The main contract work is the mines (here near Francistown they could be copper, gold, diamonds and nickel). When the husbands move the families have to move too and start again. Their children go to private schools: English speaking schools that mainly follow English system of ASA and A levels. Some even board in South Africa when they reach secondary age. The women generally don’t work cos they would have to move home every few years. One of the people I met said the Afrikaners spend all their time shopping and going to the spa. I am not sure what they buy cos although there are a lot of shops here there doesn’t seem to be much you would want to buy. But it takes all sorts I suppose.

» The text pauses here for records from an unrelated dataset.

(* ===== verification/Pmap.v ===== *)
(** Physical page management and page tables: [kern/pmap.c], [kern/pmap.h].

    The state [pmap] holds the file's globals ([npages], [pages],
    [page_free_list], [kern_pgdir], ...) and physical memory.  A
    [struct PageInfo *] is an index into [pages] ([None] is NULL); a page
    directory or table entry is addressed by its kernel virtual address, and the
    kernel reaches physical address [pa] at [KERNBASE + pa]. *)

From S2P Require Import Prelude Mmu Mem.

(** What the kernel image and the hardware supply, and the value an uninitialised
    [pte_t *] local happens to hold in the call for [pgdir] and [va]. *)
Class Machine := {
  sym_end : Z;                      (* linker symbol [end] *)
  sym_bootstack : Z;                (* address of [bootstack] *)
  sym_percpu_kstacks : Z -> Z;      (* address of [percpu_kstacks[i]] *)
  cmos : Z -> Z;                    (* byte [r] of the NVRAM *)
  uninit_ptep : Z -> Z -> Z;
}.

Record PageInfo := mkPageInfo { pp_link : option Z; pp_ref : Z }.

Record pmap := mkPmap {
  npages : Z;
  npages_basemem : Z;
  nextfree : Z;                     (* static of [boot_alloc]; 0 before first use *)
  kern_pgdir : Z;
  pages_va : Z;                     (* the pointer [pages] ... *)
  pages : gmap Z PageInfo;          (* ... and the array it points to *)
  envs_va : Z;                      (* the pointer [envs] *)
  page_free_list : option Z;
  pmem : mem;                       (* physical memory *)
  mmio_base : Z;                    (* static [base] of [mmio_map_region] *)
  user_mem_check_addr : Z;
  invlpgs : list Z;                 (* addresses given to [invlpg], latest first *)
}.

Definition set_npages (n b : Z) (s : pmap) : pmap :=
  mkPmap n b s.(nextfree) s.(kern_pgdir) s.(pages_va) s.(pages) s.(envs_va)
    s.(page_free_list) s.(pmem) s.(mmio_base) s.(user_mem_check_addr) s.(invlpgs).
Definition set_nextfree (v : Z) (s : pmap) : pmap :=
  mkPmap s.(npages) s.(npages_basemem) v s.(kern_pgdir) s.(pages_va) s.(pages) s.(envs_va)
    s.(page_free_list) s.(pmem) s.(mmio_base) s.(user_mem_check_addr) s.(invlpgs).
Definition set_kern_pgdir (v : Z) (s : pmap) : pmap :=
  mkPmap s.(npages) s.(npages_basemem) s.(nextfree) v s.(pages_va) s.(pages) s.(envs_va)
    s.(page_free_list) s.(pmem) s.(mmio_base) s.(user_mem_check_addr) s.(invlpgs).
Definition set_pages_va (v : Z) (s : pmap) : pmap :=
  mkPmap s.(npages) s.(npages_basemem) s.(nextfree) s.(kern_pgdir) v s.(pages) s.(envs_va)
    s.(page_free_list) s.(pmem) s.(mmio_base) s.(user_mem_check_addr) s.(invlpgs).
Definition set_pages (v : gmap Z PageInfo) (s : pmap) : pmap :=
  mkPmap s.(npages) s.(npages_basemem) s.(nextfree) s.(kern_pgdir) s.(pages_va) v s.(envs_va)
    s.(page_free_list) s.(pmem) s.(mmio_base) s.(user_mem_check_addr) s.(invlpgs).
Definition set_envs_va (v : Z) (s : pmap) : pmap :=
  mkPmap s.(npages) s.(npages_basemem) s.(nextfree) s.(kern_pgdir) s.(pages_va) s.(pages) v
    s.(page_free_list) s.(pmem) s.(mmio_base) s.(user_mem_check_addr) s.(invlpgs).
Definition set_page_free_list (v : option Z) (s : pmap) : pmap :=
  mkPmap s.(npages) s.(npages_basemem) s.(nextfree) s.(kern_pgdir) s.(pages_va) s.(pages)
    s.(envs_va) v s.(pmem) s.(mmio_base) s.(user_mem_check_addr) s.(invlpgs).
Definition set_pmem (v : mem) (s : pmap) : pmap :=
  mkPmap s.(npages) s.(npages_basemem) s.(nextfree) s.(kern_pgdir) s.(pages_va) s.(pages)
    s.(envs_va) s.(page_free_list) v s.(mmio_base) s.(user_mem_check_addr) s.(invlpgs).
Definition set_mmio_base (v : Z) (s : pmap) : pmap :=
  mkPmap s.(npages) s.(npages_basemem) s.(nextfree) s.(kern_pgdir) s.(pages_va) s.(pages)
    s.(envs_va) s.(page_free_list) s.(pmem) v s.(user_mem_check_addr) s.(invlpgs).
Definition set_user_mem_check_addr (v : Z) (s : pmap) : pmap :=
  mkPmap s.(npages) s.(npages_basemem) s.(nextfree) s.(kern_pgdir) s.(pages_va) s.(pages)
    s.(envs_va) s.(page_free_list) s.(pmem) s.(mmio_base) v s.(invlpgs).
Definition set_invlpgs (v : list Z) (s : pmap) : pmap :=
  mkPmap s.(npages) s.(npages_basemem) s.(nextfree) s.(kern_pgdir) s.(pages_va) s.(pages)
    s.(envs_va) s.(page_free_list) s.(pmem) s.(mmio_base) s.(user_mem_check_addr) v.

(** ** Accesses *)

(** [pages[i]] as an lvalue. *)
Definition get_page (i : Z) : M pmap PageInfo := fun s =>
  match s.(pages) !! i with Some pi => Ret pi s | None => Wild s end.
Definition put_page (i : Z) (pi : PageInfo) : M pmap unit := fun s =>
  match s.(pages) !! i with
  | Some _ => Ret tt (set_pages (<[i := pi]> s.(pages)) s)
  | None => Wild s
  end.
Definition set_ref (i v : Z) : M pmap unit :=
  let* pi := get_page i in put_page i (mkPageInfo pi.(pp_link) (u16 v)).
Definition set_link (i : Z) (v : option Z) : M pmap unit :=
  let* pi := get_page i in put_page i (mkPageInfo v pi.(pp_ref)).

(** Words of memory through the kernel's mapping of physical memory. *)
Definition kload32 (kva : Z) : M pmap Z := fun s =>
  if kva <? KERNBASE then Wild s else Ret (ld32 s.(pmem) (kva - KERNBASE)) s.
Definition kstore32 (kva v : Z) : M pmap unit := fun s =>
  if kva <? KERNBASE then Wild s
  else Ret tt (set_pmem (st32 s.(pmem) (kva - KERNBASE) v) s).

(** [memset] on kernel memory; [lib/string.c] gives its byte-level meaning. *)
Definition kmemset (kva c n : Z) : M pmap unit := fun s =>
  if kva <? KERNBASE then Wild s
  else Ret tt (set_pmem (st_bytes s.(pmem) (kva - KERNBASE) (replicate (Z.to_nat n) c)) s).

(** ** [kern/pmap.h] *)

Definition ALLOC_ZERO : Z := 1.

Definition PADDR (kva : Z) : M pmap Z :=
  if kva <? KERNBASE then panic else ret (u32 (kva - KERNBASE)).

Definition KADDR (pa : Z) : M pmap Z :=
  let* n := gets npages in
  if n <=? PGNUM pa then panic else ret (u32 (pa + KERNBASE)).

Definition page2pa (pp : Z) : Z := u32 (Z.shiftl pp PGSHIFT).

Definition pa2page (pa : Z) : M pmap Z :=
  let* n := gets npages in
  if n <=? PGNUM pa then panic else ret (PGNUM pa).

Definition page2kva (pp : Z) : M pmap Z := KADDR (page2pa pp).

(** ** Boot-time allocation *)

Definition NVRAM_BASELO : Z := 0xe + 7.
Definition NVRAM_EXTLO : Z := 0xe + 9.

Section Boot.
Context `{!Machine}.

Definition nvram_read (r : Z) : Z := Z.lor (u8 (cmos r)) (Z.shiftl (u8 (cmos (r + 1))) 8).

Definition i386_detect_memory : M pmap unit :=
  let basemem := nvram_read NVRAM_BASELO * 1024 / PGSIZE in
  let npages_extmem := nvram_read NVRAM_EXTLO * 1024 / PGSIZE in
  if nonzero npages_extmem
  then modify (set_npages (EXTPHYSMEM / PGSIZE + npages_extmem) basemem)
  else modify (set_npages basemem basemem).

Definition boot_alloc (n : Z) : M pmap Z :=
  let* nf := gets nextfree in
  (if nf =? 0 then modify (set_nextfree (ROUNDUP sym_end PGSIZE)) else ret tt) ;;;
  let* result := gets nextfree in
  if 0 <? n then
    let nf' := ROUNDUP (u32 (result + n)) PGSIZE in
    modify (set_nextfree nf') ;;;
    let* np := gets npages in
    if u32 (np * PGSIZE) <? u32 (nf' - KERNBASE) then panic else ret result
  else ret result.

(** One iteration of [page_init]'s loop, then the loop over [i < npages]. *)
Definition page_init_body (i : Z) : M pmap unit :=
  if (i =? 0) || ((IOPHYSMEM / PGSIZE <=? i) && (i <? EXTPHYSMEM / PGSIZE)) then
    put_page i (mkPageInfo None 0)
  else
    let* used :=
      (if EXTPHYSMEM / PGSIZE <=? i then
         let* top := boot_alloc 0 in ret (i <? u32 (top - KERNBASE) / PGSIZE)
       else ret false) in
    if used : bool then put_page i (mkPageInfo None 0)
    else if i =? MPENTRY_PADDR / PGSIZE then put_page i (mkPageInfo None 0)
    else
      let* fl := gets page_free_list in
      put_page i (mkPageInfo fl 0) ;;;
      modify (set_page_free_list (Some i)).

Fixpoint page_init_loop (n : nat) (i : Z) : M pmap unit :=
  match n with
  | O => ret tt
  | S n => page_init_body i ;;; page_init_loop n (i + 1)
  end.

Definition page_init : M pmap unit :=
  let* n := gets npages in page_init_loop (Z.to_nat n) 0.
End Boot.

(** ** The page allocator *)

Definition page_alloc (alloc_flags : Z) : M pmap (option Z) :=
  let* fl := gets page_free_list in
  match fl with
  | None => ret None
  | Some pp =>
      let* pi := get_page pp in
      modify (set_page_free_list pi.(pp_link)) ;;;
      set_link pp None ;;;
      (if nonzero (Z.land alloc_flags ALLOC_ZERO) then
         let* kva := page2kva pp in kmemset kva 0 PGSIZE
       else ret tt) ;;;
      ret (Some pp)
  end.

Definition page_free (pp : Z) : M pmap unit :=
  let* pi := get_page pp in
  if bool_decide (pi.(pp_link) <> None) || nonzero pi.(pp_ref) then panic
  else
    let* fl := gets page_free_list in
    set_link pp fl ;;;
    modify (set_page_free_list (Some pp)).

Definition page_decref (pp : Z) : M pmap unit :=
  let* pi := get_page pp in
  set_ref pp (pi.(pp_ref) - 1) ;;;
  if u16 (pi.(pp_ref) - 1) =? 0 then page_free pp else ret tt.

(** ** Page tables *)

(** The address of [pgdir[PDX(va)]]. *)
Definition pde_at (pgdir va : Z) : Z := u32 (pgdir + 4 * PDX va).

Definition pgdir_walk (pgdir va create : Z) : M pmap (option Z) :=
  let* pde := kload32 (pde_at pgdir va) in
  let* ok :=
    (if negb (bits_set pde PTE_P) then
       if create =? 0 then ret false
       else
         let* new_pg_table := page_alloc ALLOC_ZERO in
         match new_pg_table with
         | None => ret false
         | Some pp =>
             let* pi := get_page pp in
             set_ref pp (pi.(pp_ref) + 1) ;;;
             kstore32 (pde_at pgdir va) (Z.lor (page2pa pp) PTE_P) ;;;
             ret true
         end
     else ret true) in
  if ok : bool then
    let* pde := kload32 (pde_at pgdir va) in
    let* ptep := KADDR (PTE_ADDR pde) in
    ret (Some (u32 (ptep + 4 * PTX va)))
  else ret None.

(** [boot_map_region]'s loop over [i = 0, PGSIZE, ...] below [size]; the fuel
    covers [size / PGSIZE + 1] iterations. *)
Fixpoint boot_map_region_loop (fuel : nat) (pgdir va size pa perm i : Z) : M pmap unit :=
  match fuel with
  | O => out_of_fuel
  | S fuel =>
      if i <? size then
        let* ptep := pgdir_walk pgdir (u32 (va + i)) 1 in
        (match ptep with
         | None => ret tt
         | Some ptep =>
             kstore32 ptep (Z.lor (Z.lor (u32 (pa + i)) perm) PTE_P) ;;;
             let a := pde_at pgdir (u32 (va + i)) in
             let* pde := kload32 a in
             kstore32 a (Z.lor pde (Z.lor perm PTE_P))
         end) ;;;
        boot_map_region_loop fuel pgdir va size pa perm (u32 (i + PGSIZE))
      else ret tt
  end.

Definition boot_map_region (pgdir va size pa perm : Z) : M pmap unit :=
  if u32 (va + size) <? va then panic
  else boot_map_region_loop (Z.to_nat (size / PGSIZE + 2)) pgdir va size pa perm 0.

(** The second component is what [*pte_store] holds afterwards; [store] is what
    it held before. *)
Definition page_lookup (pgdir va store : Z) : M pmap (option Z * Z) :=
  let* ptep := pgdir_walk pgdir va 0 in
  match ptep with
  | None => ret (None, store)
  | Some ptep =>
      let* pte := kload32 ptep in
      if negb (bits_set pte PTE_P) then ret (None, store)
      else
        let* pp := pa2page (PTE_ADDR pte) in
        ret (Some pp, if nonzero store then ptep else store)
  end.

Definition tlb_invalidate (pgdir va : Z) : M pmap unit :=
  modify (fun s => set_invlpgs (va :: s.(invlpgs)) s).

Section Vm.
Context `{!Machine}.

Definition page_remove (pgdir va : Z) : M pmap unit :=
  let* ' (pp, ptep) := page_lookup pgdir va (uninit_ptep pgdir va) in
  match pp with
  | None => ret tt
  | Some pp =>
      page_decref pp ;;;
      kstore32 ptep 0 ;;;
      tlb_invalidate pgdir va
  end.

Definition page_insert (pgdir pp va perm : Z) : M pmap Z :=
  let* ptep := pgdir_walk pgdir va 1 in
  match ptep with
  | None => ret (- E_NO_MEM)
  | Some ptep =>
      let* pi := get_page pp in
      set_ref pp (pi.(pp_ref) + 1) ;;;
      let* pte := kload32 ptep in
      (if bits_set pte PTE_P then page_remove pgdir va else ret tt) ;;;
      kstore32 ptep (Z.lor (Z.lor (page2pa pp) perm) PTE_P) ;;;
      let* pde := kload32 (pde_at pgdir va) in
      kstore32 (pde_at pgdir va) (Z.lor pde perm) ;;;
      ret 0
  end.
End Vm.

(** ** Device memory *)

Definition mmio_map_region (pa size : Z) : M pmap Z :=
  let size := ROUNDUP size PGSIZE in
  let* base := gets mmio_base in
  if MMIOLIM <? u32 (base + size) then panic
  else
    let* kp := gets kern_pgdir in
    boot_map_region kp base size pa (Z.lor (Z.lor PTE_PCD PTE_PWT) PTE_W) ;;;
    modify (set_mmio_base (u32 (base + size))) ;;;
    ret base.

(** ** Checking user pointers *)

Fixpoint user_mem_check_loop (fuel : nat) (pgdir mem_start mem_end perm : Z) : M pmap Z :=
  match fuel with
  | O => out_of_fuel
  | S fuel =>
      if mem_start <? mem_end then
        if ULIM <=? mem_start then
          modify (set_user_mem_check_addr mem_start) ;;; ret (- E_FAULT)
        else
          let* pte := pgdir_walk pgdir mem_start 0 in
          let* ok :=
            (match pte with
             | None => ret false
             | Some p => let* w := kload32 p in ret (bits_set w perm)
             end) in
          if ok : bool then
            user_mem_check_loop fuel pgdir
              (u32 (ROUNDDOWN mem_start PGSIZE + PGSIZE)) mem_end perm
          else modify (set_user_mem_check_addr mem_start) ;;; ret (- E_FAULT)
      else ret 0
  end.

Definition user_mem_check (pgdir va len perm : Z) : M pmap Z :=
  let mem_end := ROUNDUP (u32 (va + len)) PGSIZE in
  user_mem_check_loop (S (Z.to_nat (mem_end / PGSIZE - va / PGSIZE))) pgdir va mem_end
    (Z.lor perm PTE_P).

(** Operations unfold only on request. *)
#[global] Arguments get_page : simpl never.
#[global] Arguments put_page : simpl never.
#[global] Arguments set_ref : simpl never.
#[global] Arguments set_link : simpl never.
#[global] Arguments kload32 : simpl never.
#[global] Arguments kstore32 : simpl never.
#[global] Arguments kmemset : simpl never.
#[global] Arguments PADDR : simpl never.
#[global] Arguments KADDR : simpl never.
#[global] Arguments page2pa : simpl never.
#[global] Arguments pa2page : simpl never.
#[global] Arguments page2kva : simpl never.
#[global] Arguments boot_alloc : simpl never.
#[global] Arguments page_alloc : simpl never.
#[global] Arguments page_free : simpl never.
#[global] Arguments page_decref : simpl never.
#[global] Arguments pde_at : simpl never.
#[global] Arguments pgdir_walk : simpl never.
#[global] Arguments page_lookup : simpl never.
#[global] Arguments page_remove : simpl never.
#[global] Arguments page_insert : simpl never.
#[global] Arguments tlb_invalidate : simpl never.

Because there are so few homes with security (high walls and electric fences), the rental price is driven up. Many houses are in complexes so they feel like gated communities (ours is in an ordinary street with black, Asian and one other white family so not all the house are security fenced, but it seems to be safe cos we haven’t been robbed yet at all. Most of the white people I have met have stories of fairly regular robberies). The mines will pay well over the odds to house their ex pat managers and their families. (The workers are housed nearer the mines without families). So rent here is extraordinary high. We pay about £500 a month for this house. You could pay upwards of £1000 here a month so if you have any thoughts of this part of Africa being cheap for white people; think again. It would be cheaper in some parts of Botswana. In Gaborone, the capital city, rent for our house would only be around £300. And way out in rural areas it would be cheaper still because they are fewer jobs. Middle class black people live with this kind of security too. Indeed one of the people in this street has 24 hrs security guard and dog walking the grounds.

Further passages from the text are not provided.